ADR-0052: Complete Recursive Pattern Matching
Status
Implemented
Summary
Finish what ADR-0051 started: lower Some(Some(v))-style refutable nested variant arms through the recursive CFG cascading dispatch instead of the try_elaborate_refutable_nested_match AST rewrite, then delete that last elaborator. At the same time, harden the Phase 5 Maranget usefulness algorithm against the edge cases that have bitten Rust's implementation (deeply-nested constructors, redundant catch-alls, overlapping literal arms, subsumed variant arms) with a dedicated corner-case test suite. After this, every pattern shape flows through one code path (AIR recursive dispatch), and exhaustiveness coverage for the shapes Gruel supports has the same structural guarantees Rust's checker has earned over the years.
Context
What ADR-0051 left behind
ADR-0051 Phase 4c retired try_elaborate_irrefutable_match's multi-arm tuple-root sibling (try_elaborate_tuple_match) and moved irrefutable nested destructures onto the new RirPatternBinding.sub_pattern slot. One elaborator still runs on the default path:
try_elaborate_refutable_nested_match: rewrites arms whose variant fields carry a refutable sub-pattern (e.g.,Some(Some(v)) => ...) into an outer match whose arms wrap an inner match on the projected payload, falling back to the outer wildcard arm on mismatch.
The elaborator stays because the CFG cascading dispatch introduced in ADR-0051 Phase 3 / 4b part 2 only projects through struct and tuple fields.

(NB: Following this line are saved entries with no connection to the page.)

Lemma rulesLoop_S (toLowerCase : jsstring -> jsstring)
  (at0 : option Parser.AtRule) (fuel : nat) (t : jsstring) :
  Parser.rulesLoop toLowerCase (S fuel) at0 t
  = match Parser.ruleExec t with
    | None => Some []
    | Some (sel, decl, t') =>
        match Parser.rulesLoop toLowerCase fuel at0 t' with
        | Some more =>
            Some (Parser.mkRule (trim sel)
                    (Parser.parseDeclarations toLowerCase decl) at0 :: more)
        | None => None
        end
    end.
Proof. reflexivity. Qed.

Lemma rulesLoop_sheet (toLowerCase : jsstring -> jsstring)
  (at0 : option Parser.AtRule) (blocks : list (jsstring * jsstring)) :
  Forall (fun block =>
            fst block <> [] /\ ~ In 123%N (fst block)
            /\ ~ In 125%N (snd block)) blocks ->
  forall fuel, length (sheetText blocks) < fuel ->
    Parser.rulesLoop toLowerCase fuel at0 (sheetText blocks)
    = Some (map (ruleOf toLowerCase at0) blocks).
Proof.
  induction 1 as [|block blocks (Hne & Hsel & Hbody) _ IH]; intros fuel Hfuel.
  - destruct fuel; [simpl in Hfuel; lia|]. reflexivity.
  - destruct fuel; [simpl in Hfuel; lia|].
    rewrite sheetText_cons in *. rewrite rulesLoop_S.
    rewrite ruleExec_rule by assumption.
    rewrite IH; [reflexivity|].
    rewrite !length_app in Hfuel. simpl in Hfuel. lia.
Qed.

(** X13.  A style sheet written as a sequence of rules, each a non-empty
    selector text without ["{"], then ["{"], declarations without ["}"],
    then ["}"], with no comment opener and no ["@media"] in it, is parsed
    into exactly these rules, in order: the selector trimmed, the
    declarations as [parseDeclarations] reads them, and no at-rule. *)
Theorem parseRules_flat_sheet (toLowerCase : jsstring -> jsstring)
  (blocks : list (jsstring * jsstring)) :
  Forall (fun block =>
            fst block <> [] /\ ~ In 123%N (fst block)
            /\ ~ In 125%N (snd block)) blocks ->
  includes (sheetText blocks) (str "/*") = false ->
  includes (sheetText blocks) (str "@media") = false ->
  Parser.parseRules toLowerCase (sheetText blocks)
  = Parser.mkParsed (map (ruleOf toLowerCase None) blocks).
Proof.
  intros Hblocks Hcomment Hmedia.
  unfold Parser.parseRules, Parser.parseRulesWithin, Parser.stripComments.
  rewrite (strip_no_open _ Hcomment).
  rewrite (mediaLoop_no_media _ Hmedia).
  cbn [Parser.baseText fold_left Parser.innerRules].
  rewrite (rulesLoop_sheet toLowerCase None blocks Hblocks) by lia.
  now rewrite app_nil_r.
Qed.

Lemma parseRules_flat_sheet_witness :
  Parser.parseRules Scenario.toLowerCaseAscii
    (str ".a{width:1px}.b { color : red }")
  = Parser.mkParsed
      [ Parser.mkRule (str ".a") [(str "width", str "1px")] None;
        Parser.mkRule (str ".b") [(str "color", str "red")] None ].
Proof.
  apply (parseRules_flat_sheet Scenario.toLowerCaseAscii
           [(str ".a", str "width:1px"); (str ".b ", str " color : red ")]).
  - repeat constructor; simpl; intuition discriminate.
  - reflexivity.
  - reflexivity.
Defined.

Lemma scanBlock_S (d : nat) (ch : N) (t : jsstring) :
  Parser.scanBlock (S d) (ch :: t)
  = (ch :: fst (Parser.scanBlock
                  (if (ch =? 123)%N then S (S d)
                   else if (ch =? 125)%N then d else S d) t),
     snd (Parser.scanBlock
            (if (ch =? 123)%N then S (S d)
             else if (ch =? 125)%N then d else S d) t)).
Proof.
  cbn [Parser.scanBlock].
  now destruct (Parser.scanBlock _ t).
Qed.

Lemma scanBlock_plain (w : jsstring) (d : nat) (rest : jsstring) :
  ~ In 123%N w -> ~ In 125%N w ->
  Parser.scanBlock (S d) (w ++ rest)
  = (w ++ fst (Parser.scanBlock (S d) rest),
     snd (Parser.scanBlock (S d) rest)).
Proof.
  induction w as [|c w IH]; intros Ho Hc.
  - simpl app. now destruct (Parser.scanBlock (S d) rest).
  - change ((c :: w) ++ rest) with (c :: (w ++ rest)).
    rewrite scanBlock_S.
    destruct (N.eqb_spec c 123) as [->|_]; [exfalso; apply Ho; now left|].
    destruct (N.eqb_spec c 125) as [->|_]; [exfalso; apply Hc; now left|].
    rewrite IH by (intros H; first [apply Ho; now right | apply Hc; now right]).
    reflexivity.
Qed.

Lemma scanBlock_sheet (blocks : list (jsstring * jsstring)) :
  Forall (fun block =>
            ~ In 123%N (fst block) /\ ~ In 125%N (fst block)
            /\ ~ In 123%N (snd block) /\ ~ In 125%N (snd block)) blocks ->
  forall d rest,
    Parser.scanBlock (S d) (sheetText blocks ++ rest)
    = (sheetText blocks ++ fst (Parser.scanBlock (S d) rest),
       snd (Parser.scanBlock (S d) rest)).
Proof.
  induction 1 as [|block blocks (Hso & Hsc & Hbo & Hbc) _ IH]; intros d rest.
  - simpl. now destruct (Parser.scanBlock (S d) rest).
  - rewrite sheetText_cons, <- !app_assoc.
    rewrite scanBlock_plain by assumption.
    change (str "{" ++ snd block ++ str "}" ++ sheetText blocks ++ rest)
      with (123%N :: (snd block ++ 125%N :: (sheetText blocks ++ rest))).
    rewrite scanBlock_S. cbn [N.eqb Pos.eqb].
    rewrite scanBlock_plain by assumption.
    rewrite scanBlock_S. cbn [N.eqb Pos.eqb].
    rewrite IH. cbn [fst snd]. reflexivity.
Qed.

Lemma cut_single (c : N) (pre post : jsstring) :
  ~ In c pre -> cut [c] (pre ++ c :: post) = Some (pre, post).
Proof.
  induction pre as [|x pre IH]; intros H.
  - rewrite cut_unfold. simpl. now rewrite N.eqb_refl.
  - change ((x :: pre) ++ c :: post) with (x :: (pre ++ c :: post)).
    rewrite cut_unfold. cbn [startsWith].
    destruct (N.eqb_spec c x) as [->|_]; [exfalso; apply H; now left|].
    cbn [andb]. rewrite IH; [reflexivity|]. intros Hin. apply H. now right.
Qed.

Lemma cut_self (s : jsstring) : cut s s = Some ([], []).
Proof.
  rewrite cut_unfold.
  pose proof (startsWith_prefix s []) as H. rewrite app_nil_r in H.
  rewrite H. now rewrite skipn_all.
Qed.

Lemma cut_at_start (pat rest : jsstring) :
  cut pat (pat ++ rest) = Some ([], rest).
Proof.
  rewrite cut_unfold, startsWith_prefix.
  now rewrite skipn_app, skipn_all, Nat.sub_diag.
Qed.

(** X14.  A media block written as ["@media"], a condition without ["{"],
    ["{"], a sequence of rules whose selectors and declarations hold no
    brace, and ["}"], with no comment opener in it, is parsed into exactly
    these rules, in order, each tagged with the trimmed condition; nothing
    is left as a rule outside the block. *)
Theorem parseRules_media_block (toLowerCase : jsstring -> jsstring)
  (cond : jsstring) (blocks : list (jsstring * jsstring)) :
  ~ In 123%N cond ->
  Forall (fun block =>
            fst block <> []
            /\ ~ In 123%N (fst block) /\ ~ In 125%N (fst block)
            /\ ~ In 123%N (snd block) /\ ~ In 125%N (snd block)) blocks ->
  includes (str "@media" ++ cond ++ str "{" ++ sheetText blocks ++ str "}")
    (str "/*") = false ->
  Parser.parseRules toLowerCase
    (str "@media" ++ cond ++ str "{" ++ sheetText blocks ++ str "}")
  = Parser.mkParsed
      (map (ruleOf toLowerCase
              (Some (Parser.mkAt (str "media") (trim cond)))) blocks).
Proof.
  intros Hcond Hblocks Hcomment.
  set (s := str "@media" ++ cond ++ str "{" ++ sheetText blocks ++ str "}") in *.
  assert (Hscan : Parser.scanBlock 1 (sheetText blocks ++ str "}")
                  = (sheetText blocks ++ str "}", [])).
  { rewrite scanBlock_sheet.
    - reflexivity.
    - eapply Forall_impl; [|exact Hblocks]. intros block H; cbv beta in *; tauto. }
  assert (Hmedia : Parser.mediaLoop (S (length s)) s
                   = Some [Parser.mkMedia s (trim cond) (sheetText blocks)]).
  { cbn [Parser.mediaLoop]. unfold s at 1 2.
    change (str "@media" ++ cond ++ str "{" ++ sheetText blocks ++ str "}")
      with (64%N :: (str "media" ++ cond ++ str "{" ++ sheetText blocks
                     ++ str "}")) at 1.
    cbv iota. fold s. unfold s at 1.
    rewrite cut_at_start.
    change (cond ++ str "{" ++ sheetText blocks ++ str "}")
      with (cond ++ 123%N :: (sheetText blocks ++ str "}")).
    rewrite (cut_single 123 cond _ Hcond).
    rewrite Hscan.
    change (str "{" ++ sheetText blocks ++ str "}")
      with (123%N :: (sheetText blocks ++ str "}")) in s.
    change (removelast (sheetText blocks ++ str "}"))
      with (removelast (sheetText blocks ++ [125%N])).
    rewrite removelast_last.
    destruct (length s) eqn:El; [unfold s in El; simpl in El; lia|].
    reflexivity. }
  unfold Parser.parseRules, Parser.parseRulesWithin, Parser.stripComments.
  rewrite (strip_no_open _ Hcomment). rewrite Hmedia.
  cbn [Parser.baseText fold_left Parser.full Parser.innerRules
       Parser.body Parser.mcondition].
  unfold removeFirst. rewrite cut_self. cbn [app length].
  change (Parser.rulesLoop toLowerCase 1 None [])
    with (Some (@nil Parser.Rule)).
  cbv iota.
  assert (Hb : Forall (fun block =>
                         fst block <> [] /\ ~ In 123%N (fst block)
                         /\ ~ In 125%N (snd block)) blocks).
  { eapply Forall_impl; [|exact Hblocks].
    intros block H; cbv beta in *; tauto. }
  rewrite (rulesLoop_sheet toLowerCase _ blocks Hb) by lia.
  cbn [app]. now rewrite app_nil_r.
Qed.

Lemma parseRules_media_block_witness :
  Parser.parseRules Scenario.toLowerCaseAscii
    (str "@media (max-width: 768px) {.a{width:1px}}")
  = Parser.mkParsed
      [ Parser.mkRule (str ".a") [(str "width", str "1px")]
          (Some (Parser.mkAt (str "media") (str "(max-width: 768px)"))) ].
Proof.
  apply (parseRules_media_block Scenario.toLowerCaseAscii
           (str " (max-width: 768px) ") [(str ".a", str "width:1px")]).
  - simpl. intuition discriminate.
  - repeat constructor; simpl; intuition discriminate.
  - reflexivity.
Defined.

(** ** Declarations *)

Lemma trimStart_app_stop (a r : jsstring) (c : N) :
  isSpace c = false -> trimStart (a ++ c :: r) = trimStart a ++ c :: r.
Proof.
  intros Hc. induction a as [|x a IH]; simpl.
  - now rewrite Hc.
  - now destruct (isSpace x).
Qed.

Lemma trimEnd_app_stop (a r : jsstring) (c : N) :
  isSpace c = false -> trimEnd (a ++ c :: r) = a ++ c :: trimEnd r.
Proof.
  intros Hc. unfold trimEnd.
  rewrite rev_app_distr. simpl rev. rewrite <- app_assoc. simpl app.
  rewrite trimStart_app_stop by assumption.
  rewrite rev_app_distr. simpl rev. rewrite rev_involutive.
  now rewrite <- app_assoc.
Qed.

Lemma trimStart_head (s : jsstring) :
  trimStart s = []
  \/ exists c r, trimStart s = c :: r /\ isSpace c = false.
Proof.
  induction s as [|x s IH]; simpl; [now left|].
  destruct (isSpace x) eqn:E; [exact IH|].
  right. now exists x, s.
Qed.

Lemma trimStart_idem (s : jsstring) : trimStart (trimStart s) = trimStart s.
Proof.
  destruct (trimStart_head s) as [->|(c & r & -> & Hc)]; [reflexivity|].
  simpl. now rewrite Hc.
Qed.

Enum payload access needs the EnumPayloadGet AIR / CFG instruction, which emit_pattern_test does not yet emit. Without that, a pattern like EnumDataVariant(Some, [EnumDataVariant(Some, [Bind v])]) cannot be dispatched by the recursive lowering — CFG checks the outer discriminant and stops.
Keeping the elaborator is correct for today's shapes but costs:
- Two pipelines. Astgen now has two ways to reach sema: recursive RIR for most shapes, rewritten AST for this one. Every future refutable-nested feature (or-patterns, range patterns, guards) has to work through both or consciously disable one.

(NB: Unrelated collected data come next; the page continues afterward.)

(** The label without its package qualification. *)
Lemma label_unqualified dir pkg name :
  dir = "" ∨ (∃ d, dir = d ++ "/") →
  Count pkg "/" = 0 → Count name "/" = 0 → Count pkg "." = 0 →
  let label := dir ++ pkg ++ String "." name in
  let label := slice_from label (LastIndex label "/" + 1) in
  slice_from label (Index label "." + 1) = name.
Proof.
  intros Hdir Hp Hn Hd. cbv zeta.
  assert (Hq : Count (pkg ++ String "." name) "/" = 0).
  { rewrite Count_app. cbn [Count]. change (Ascii.eqb "." "/") with false. lia. }
  assert (E : slice_from (dir ++ pkg ++ String "." name)
                (LastIndex (dir ++ pkg ++ String "." name) "/" + 1)
              = pkg ++ String "." name).
  { destruct Hdir as [->|[d ->]].
    - change ("" ++ pkg ++ String "." name) with (pkg ++ String "." name).
      rewrite LastIndex_absent by assumption. apply slice_from_0.
    - replace ((d ++ "/") ++ pkg ++ String "." name)
        with (d ++ String "/" (pkg ++ String "." name))
        by now rewrite string_app_assoc.
      rewrite LastIndex_last by assumption. apply slice_from_sep. }
  rewrite E, Index_first by assumption. apply slice_from_sep.
Qed.

End ParseFrame.

(** ** The stack capturer *)

Section StackCapturer.

(** C7, as stated, fails: the example frame does not render with the
    label [Method]; only the package qualification is removed from
    the label, the type stays. *)
Lemma example_frame_label_is_not_Method :
  line_of (example_frame 42) ≠ "pkg/sub/file.go:42 Method" ++ newline
  ∧ Fn (element_of (example_frame 42)) ≠ "Method".
Proof. split; vm_compute; discriminate. Qed.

- Witnesses are structural, not rewritten. ADR-0051 Phase 5's Maranget algorithm runs on the AIR tree, so when
try_elaborate_refutable_nested_matchfires the exhaustiveness diagnostic sees the synthesisedmatch __refut_0 { ... }shape rather than the user's originalSome(Some(v)). Witness rendering paints the inner__refut_0name into error messages for these cases. - Subtle control-flow differences. The elaborator introduces intermediate scrutinees and re-checks the outer arm's wildcard fallback. Reasoning about drop ordering,
StorageLivetiming, and match-lowered code size becomes a case analysis across two compilation paths.

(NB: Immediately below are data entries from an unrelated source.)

(** A content that holds the header of a private key block, of one of the
    four kinds, always has findings: a finding of the type "Private key
    block", unless 20 findings were collected before.  With
    [allowPotentialSecrets] off, a [write_file] action with such a content
    fails and changes nothing. *)
Theorem private_key_detected pre kind post path w :
  kind ∈ keyKinds →
  let content := pre +:+ keyHeader kind +:+ post in
  detectSecrets content ≠ []
  ∧ (length (detectSecrets content) < 20 →
     ∃ finding, finding ∈ detectSecrets content ∧ type finding = "Private key block")
  ∧ (Policy.allowPotentialSecrets (Orchestrator.policy E) = false →
     Orchestrator.ok
       (Orchestrator.executeAction E (ResponseParser.WriteFile path content) w).1 = false
     ∧ (Orchestrator.executeAction E (ResponseParser.WriteFile path content) w).2 = w).
Proof.
  intros Hkind content.
  destruct (keyRule_first_match pre kind post Hkind) as (raw & more & Hmatch & Hraw).
  destruct rules_end_with_keyRule as [rules Hrules].
  pose proof (scanRules_last rules keyRule content [] raw more Hmatch Hraw) as Hlast.
  cbv zeta in Hlast. rewrite <-Hrules in Hlast.
  change (scanRules SECRET_RULES content []) with (detectSecrets content) in Hlast.
  assert (detectSecrets content ≠ []) as Hfound.
  { intros Hnone. rewrite Hnone in Hlast.
    destruct Hlast as [Hlen|(finding & Hin & _)]; [simpl in Hlen; lia|].
    by apply elem_of_nil in Hin. }
  split; [done|]. split.
  - intros Hlen. destruct Hlast as [?|?]; [lia|done].
  - intros Hpolicy. cbn [Orchestrator.executeAction].
    unfold Orchestrator.executeWriteFile.
    destruct (Policy.isWritePathAllowed _ _ _) as [[glob]|check]; [done|].
    destruct (Policy.allowed check); [|done]. cbn [negb].
    rewrite Hpolicy. by destruct (detectSecrets content).
Qed.

End Write.

End SecretsMore.

(** The header of an EC key in a file to write. *)
Lemma private_key_detected_witness :
  let content := "key: " +:+ SecretsMore.keyHeader "EC" +:+ " MHcCAQEE" in
  let w := Orchestrator.initialWorld ∅ in
  Secrets.detectSecrets content
  = [{| Secrets.type := "Private key block"; Secrets.snippet := "-----B...----" |}]
  ∧ Orchestrator.ok
      (Orchestrator.executeAction demoEnv
         (ResponseParser.WriteFile "id_ec" content) w).1 = false
  ∧ (Orchestrator.executeAction demoEnv
       (ResponseParser.WriteFile "id_ec" content) w).2 = w.
Proof.
  intros content w. split; [vm_compute; reflexivity|].
  destruct (SecretsMore.private_key_detected demoEnv "key: " "EC" " MHcCAQEE" "id_ec" w)
    as (_ & _ & Hwrite); [by apply (bool_decide_unpack _); vm_compute|].
  by apply Hwrite.
Defined.

(** ** Directory listing *)

Module ListFilesFacts.
Import JSFacts PathSandbox PathSandboxFacts FileTools FileSegments ListFiles.

(** A name as [readdir] returns it: not empty, no dot entry, no slash. *)
Fixpoint noSlash (s : string) : bool :=
  match s with
  | EmptyString => true
  | String c s' => negb (Ascii.eqb c "/") && noSlash s'
  end.

Definition properName (s : string) : bool :=
  JS.nonEmpty s && negb (String.eqb s ".") && negb (String.eqb s "..") && noSlash s.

What Rust's usefulness checker taught the world
Rust's pattern usefulness algorithm has been the subject of long-running follow-ups. Within the shapes Gruel actually supports today, the issues worth auditing against are:
- Deeply-nested constructors:
Some(Some(Some(1)))triples the recursion. The algorithm must terminate, produce a finite witness list, and not blow the stack. - Redundant catch-all:
match b { true => 1, false => 2, _ => 3 }— the_arm is unreachable. Our sema tracks per-arm reachability viactx.warnings.push(UnreachablePattern ...)but only for duplicate literals. The usefulness algorithm's byproduct (arm_reachabilityinusefulness.rs) is presently unwired. - Shadowing across constructors:
match v { Some(_) => 1, Some(5) => 2, None => 3 }— the second arm is unreachable because the first already covers everySome. Surface asunreachable match armwarning. - Overlapping wildcards with subsumption:
match x { (1, _) => 1, (_, 2) => 2, (1, 2) => 3, _ => 4 }— the third arm is unreachable. Maranget computes this correctly ifspecialize_rowsis right. - Nested variant exhaustiveness without a wildcard:
match x { Some(Some(v)) => ..., Some(None) => ..., None => ... }must count as exhaustive only once refutable-nested arms flow through the recursive path (Phases 1-3 below).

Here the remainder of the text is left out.